● **Task directions**
Locate the word "auto" in the data below, then copy every line that holds it.

● **Available data**

Lemma confines_moves {A} (m : Exec S CallStack A) :
  (forall s, post (moves key rho) s (fun _ => None) (m s)) -> confines moved_at opens m.
Proof.
  intros Hm g x. specialize (Hm (g, x)). destruct (m (g, x)) as [[[g1 x1] [e|a]]| |]; cbn in *; try done.
  - destruct (decide (left_open (Some e))) as [|Hn]; [by left|right]. destruct Hm as [Hc Hrho].
    split; [by apply Hc|]. by apply Hrho.
  - right. destruct Hm as [Hc Hrho]. split; [apply Hc, not_left_open_None|]. apply Hrho, not_left_open_None.
Qed.
End key.

(** * The store *)

(** Nothing is written to the store while contexts are open, and no context is
    closed that was open before. *)
Definition wrapper_kept : relation (RollbackWrapper S) := fun w w' =>
  (wrapper_depth w <= wrapper_depth w')%nat /\ ((1 <= wrapper_depth w)%nat -> store w' = store w).
#[export] Instance wrapper_kept_preorder : PreOrder wrapper_kept.
Proof.
  split; [done|]. intros w1 w2 w3 [Hd12 H12] [Hd23 H23]. split; [lia|]. intros Hd. rewrite H23 by lia. auto.
Qed.
Definition kept : relation (GlobalContext S) := fun g g' => wrapper_kept (database g) (database g').
#[export] Instance kept_preorder : PreOrder kept.
Proof. split; [by intros g|]. intros g1 g2 g3. unfold kept. by intros ->. Qed.

Lemma commit_wrapper g g' r : commit g = Ok (g', r) ->
  wrapper_commit (database g) = Ok (database g') \/ wrapper_rollback (database g) = Ok (database g').
Proof.
  unfold commit. intros Hc. repeat case_match; simplify_eq/=; try done; apply bind_Ok in Hc as (w & Hw & Hc); simplify_eq/=; auto.
Qed.
Lemma rollback_wrapper g g' : roll_back g = Ok g' -> wrapper_rollback (database g) = Ok (database g').
Proof. unfold roll_back. intros Hc. repeat case_match; try done. apply bind_Ok in Hc as (w & Hw & Hc). by simplify_eq/=. Qed.

Lemma wrapper_rollback_kept (w w' : RollbackWrapper S) :
  wrapper_rollback w = Ok w' -> wrapper_depth w = Datatypes.S (wrapper_depth w') /\ store w' = store w.
Proof.
  unfold wrapper_rollback, wrapper_depth. destruct (stack w) as [|top rest]; [done|].
  intros (lm & _ & (mlm & _ & [= <-])%bind_Ok)%bind_Ok. done.
Qed.
Lemma wrapper_commit_kept (w w' : RollbackWrapper S) :
  wrapper_commit w = Ok w' ->
  wrapper_depth w = Datatypes.S (wrapper_depth w') /\ ((1 <= wrapper_depth w')%nat -> store w' = store w).
Proof.
  unfold wrapper_commit, wrapper_depth. destruct (stack w) as [|top [|next rest]]; [done| |by intros [= <-]].
  intros ([edits lm] & _ & H)%bind_Ok. apply bind_Ok in H as (st & _ & H). apply bind_Ok in H as ([medits mlm] & _ & H).
  apply bind_Ok in H as (st' & _ & [= <-]). split; [done|]. cbn. lia.
Qed.

Lemma wrapper_kept_bracket (w w1 w2 : RollbackWrapper S) :
  wrapper_kept (wrapper_nest w) w1 -> wrapper_commit w1 = Ok w2 \/ wrapper_rollback w1 = Ok w2 -> wrapper_kept w w2.
Proof.
  unfold wrapper_kept, wrapper_depth. cbn. intros [Hd Hs] H.
  destruct H as [[Hd2 H]%wrapper_commit_kept|[Hd2 H]%wrapper_rollback_kept]; unfold wrapper_depth in *;
    (split; [lia|]; intros; rewrite H by lia; apply Hs; lia).
Qed.
Lemma wrapper_kept_put (w w' : RollbackWrapper S) k v : wrapper_put w k v = Ok w' -> wrapper_kept w w'.
Proof.
  unfold wrapper_kept, wrapper_put, wrapper_depth. destruct (stack w); [done|]. destruct (inner_put _ _ _ _). by intros [= <-].
Qed.
Lemma wrapper_kept_metadata (w w' : RollbackWrapper S) c k v : wrapper_insert_metadata w c k v = Ok w' -> wrapper_kept w w'.
Proof.
  unfold wrapper_kept, wrapper_insert_metadata, wrapper_depth. destruct (stack w); [done|]. destruct (inner_put _ _ _ _).
  by intros [= <-].
Qed.
Lemma kept_bracket g g1 g2 (ro : bool) :
  kept (if ro then begin_read_only g else begin g) g1 ->
  wrapper_commit (database g1) = Ok (database g2) \/ wrapper_rollback (database g1) = Ok (database g2) -> kept g g2.
Proof. intros Hk. apply wrapper_kept_bracket. by destruct ro. Qed.
Lemma kept_open g g1 : kept (begin g) g1 -> kept g g1.
Proof. unfold kept, wrapper_kept, wrapper_depth. cbn. intros [Hd Hs]. split; [lia|]. intros. apply Hs. lia. Qed.

#[export] Instance kept_launch : LaunchSteps kept.
Proof.
  split; [exact _|done| | | |].
  - intros g k v w _. apply wrapper_kept_put.
  - intros g c k v w. apply wrapper_kept_metadata.
  - intros g g1 g2 r Hk Hc. by eapply (kept_bracket g g1 g2 false), commit_wrapper.
  - intros g g1 g2 Hk Hc. eapply (kept_bracket g g1 g2 false); [done|]. right. by apply rollback_wrapper.
Qed.

Definition store_kept (s s' : VmState S) (r : option VmError) : Prop := kept s.1 s'.1.

#[export] Instance store_kept_steps : Steps store_kept.
Proof. split; unfold store_kept; cbn [fst]; try done. intros s1 s2 s3 r H12 H23. by etransitivity. Qed.
#[export] Instance store_kept_brackets : Brackets store_kept.
Proof.
  split; unfold store_kept; cbn [fst]; try done.
  - intros g x g1 x1 g2 r Hk Hc. by eapply (kept_bracket g g1 g2 false), commit_wrapper.
  - intros ro g x g1 x1 g2 r Hk Hc. eapply (kept_bracket g g1 g2 ro); [done|]. right. by apply rollback_wrapper.
  - intros g x s' t. apply kept_open.
  - intros g x bhh prior w g1 x1 r bhh' w' g2 Hgo [Hd Hs] Hback Hc%rollback_wrapper. unfold wrapper_set_block_hash in *.
    apply bind_Ok in Hgo as ([? st1] & Hst1 & [= -> <-]). apply bind_Ok in Hback as ([? st2] & Hst2 & [= <- <-]).
    apply wrapper_rollback_kept in Hc as [Hd2 Hs2]. unfold kept, wrapper_kept, wrapper_depth in *. cbn in *.
    rewrite Hs in Hst2 by lia. rewrite (bs_set_block_hash_back _ _ _ _ _ _ Hst1 Hst2) in Hs2. split; [lia|done].
Qed.

#[local] Notation guards := (both confined store_kept).
Lemma guards_depth s s' r : guards s s' r -> (CallStack_depth s.2 <= CallStack_depth s'.2)%nat.
Proof. intros [Hc _]. by eapply confined_depth. Qed.
#[export] Instance guards_preserved : Preserved (fun _ => True) guards.
Proof.
  eapply (preserved_any _ (fun _ => True)); [exact _|exact _| |done|done|apply guards_depth].
  apply both_puts; [apply confined_puts|]. intros g x k v w _. apply wrapper_kept_put.
Qed.

(** Runs of contracts keep the store. *)
Lemma confines_guards {A} (m : Exec S CallStack A) :
  (forall s, post guards s (fun _ => None) (m s)) -> confines kept (fun _ => False) m.
Proof.
  intros Hm g x. specialize (Hm (g, x)). destruct (m (g, x)) as [[[g1 x1] [e|a]]| |]; cbn in *; try done; right; apply Hm.
Qed.
Lemma execute_contract_kept c name args (ro : bool) env :
  confines kept (fun _ => False) (execute_contract eval c name args ro env).
Proof. apply confines_guards. intros s. by eapply (execute_contract_run guards_depth). Qed.
Lemma launch_kept c es src : confines kept (fun _ => False) (initialize_contract_from_ast c es src).
Proof.
  apply (initialize_confines kept (fun _ => False)); [|done|].
  - intros e cx context. apply confines_guards. intros s. by eapply (eval_runs guards_depth).
  - intros g g1 e Hk _. right. by apply kept_open.
Qed.

(** * Transactions *)

Lemma nest_reads (w : RollbackWrapper S) k : (1 <= wrapper_depth w)%nat -> wrapper_get (wrapper_nest w) k = wrapper_get w k.
Proof. unfold wrapper_depth, wrapper_get. cbn. destruct (stack w); [cbn; lia|done]. Qed.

● **Reply**
  split; [done|]. intros w1 w2 w3 [Hd12 H12] [Hd23 H23]. split; [lia|]. intros Hd. rewrite H23 by lia. auto.
  unfold commit. intros Hc. repeat case_match; simplify_eq/=; try done; apply bind_Ok in Hc as (w & Hw & Hc); simplify_eq/=; auto.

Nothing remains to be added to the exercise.